§ **EXERCISE PROMPT**: Records follow. Copy every line with "fresh".

§ **INPUT DATA**:

=== Begin Enclosure ===

(** C9, amended. On a table that exists and is bound, for a valid pair, of
    non-empty strings, that is the key of no record of the table,
    [add_user(user_id, full_name)] followed by [query_by_user_id(user_id)]
    returns, in the order of their sort keys, the records the table held
    under that [user_id] together with one record more, whose [user_id] and
    [full_name] are the pair written and which has no other attribute; none
    of the former has that [full_name]; so the sequence is that one record
    when the table held none under that [user_id]. *)
Theorem add_then_query_spec :
  table st = Some t →
  world st !! t = Some td →
  u ≠ "" → f ≠ "" →
  absent u f td →
  let new : item := Users.key_item (VStr u) (VStr f) in
  (∃ l, (add_then_query (VStr u) (VStr f) st).1 = Ok (Some (Items l)) ∧
        l ≡ₚ stored_under u td ++ [new] ∧
        Sorted Reference.by_sort_key l) ∧
  (new !! "user_id" = Some (VStr u) ∧ new !! "full_name" = Some (VStr f) ∧
   dom new = {["user_id"; "full_name"]}) ∧
  (∀ r, r ∈ stored_under u td → r !! "full_name" ≠ Some (VStr f)) ∧
  (stored_under u td = [] →
   (add_then_query (VStr u) (VStr f) st).1 = Ok (Some (Items [new]))).
Proof.
  intros Ht Hw _ _ Habs new.
  assert (Hrun : (add_then_query (VStr u) (VStr f) st).1 =
                 Ok (Some (Items (merge_sort Reference.by_sort_key
                                    (stored_under u td ++ [new]))))).
  { unfold add_then_query, Users.add_user, Users.query_by_user_id.
    autounfold with monad_ops; simpl. rewrite Ht. simpl.
    unfold Reference.put_item. rewrite Hw, key_of_key_item. simpl.
    unfold Reference.query. rewrite lookup_insert_eq. simpl.
    rewrite (filter_absent u f _ Habs), filter_app.
    rewrite (filter_cons_True _ (Users.key_item (VStr u) (VStr f))), filter_nil.
    - done.
    - unfold Reference.has_attr. apply bool_decide_eq_true.
      apply key_item_user_id. }
  split.
  { eexists. split; [exact Hrun|]. split.
    - apply merge_sort_Permutation.
    - apply (@Sorted_merge_sort _ _ _ by_sort_key_total). }
  split.
  { subst new. by rewrite key_item_user_id, key_item_full_name, key_item_dom. }
  split.
  - intros r [Hu Hr]%list_elem_of_filter Hf.
    apply bool_decide_eq_true in Hu. apply (Habs r Hr).
    unfold Reference.key_of. by rewrite Hu, Hf.
  - intros Hnone. by rewrite Hrun, Hnone.
Qed.
End AddThenQuery.

Lemma add_then_query_spec_witness :
  let st := Reference.fresh (Reference.users_table [cy]) in
  table st = Some "users" ∧
  world st !! "users" = Some (Reference.TableData [cy] [("name-index", "name")]) ∧
  "u1" ≠ "" ∧ "Ann Lee" ≠ "" ∧
  absent "u1" "Ann Lee" (Reference.TableData [cy] [("name-index", "name")]) ∧
  (add_then_query (VStr "u1") (VStr "Ann Lee") st).1 = Ok (Some (Items [ann])).
Proof.
  assert (Habs : absent "u1" "Ann Lee"
                   (Reference.TableData [cy] [("name-index", "name")])).
  { intros r ->%list_elem_of_singleton. vm_compute. discriminate. }
  assert (Hu : "u1" ≠ "") by discriminate.
  assert (Hf : "Ann Lee" ≠ "") by discriminate.
  split; [reflexivity|]. split; [reflexivity|].
  split; [exact Hu|]. split; [exact Hf|]. split; [exact Habs|].
  destruct (add_then_query_spec (Reference.fresh (Reference.users_table [cy]))
              "users" "u1" "Ann Lee" _ eq_refl eq_refl Hu Hf Habs)
    as (_ & _ & _ & Hone).
  apply Hone. reflexivity.
Defined.

(** C9 as stated fails: the valid pair (u1, Ann Lee) is not in the table,
    which holds Bob Ray under the same [user_id]; the query after the write
    gives two records. *)
Lemma add_then_query_two_records :
  let st := Reference.fresh (Reference.users_table [bob]) in
  absent "u1" "Ann Lee" (Reference.TableData [bob] [("name-index", "name")]) ∧
  world st !! "users" = Some (Reference.TableData [bob] [("name-index", "name")]) ∧
  (add_then_query (VStr "u1") (VStr "Ann Lee") st).1 =
    Ok (Some (Items [ann; bob])) ∧
  length [ann; bob] ≠ 1.
Proof.
  split.
  { intros r ->%list_elem_of_singleton. vm_compute. discriminate. }
  vm_compute. repeat split. discriminate.
Qed.

(** ** Runs on the reference service *)

Example exists_on_table :
  let st := Reference.fresh (Reference.users_table []) in
  (Users.exists_ Reference.service st).1 = Ok true ∧
  table (Users.exists_ Reference.service st).2 = Some "users".
Proof. vm_compute. by split. Qed.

=== End Enclosure ===

§ **SOLVED EXERCISE**:
  let st := Reference.fresh (Reference.users_table [cy]) in
  destruct (add_then_query_spec (Reference.fresh (Reference.users_table [cy]))
  let st := Reference.fresh (Reference.users_table [bob]) in
  let st := Reference.fresh (Reference.users_table []) in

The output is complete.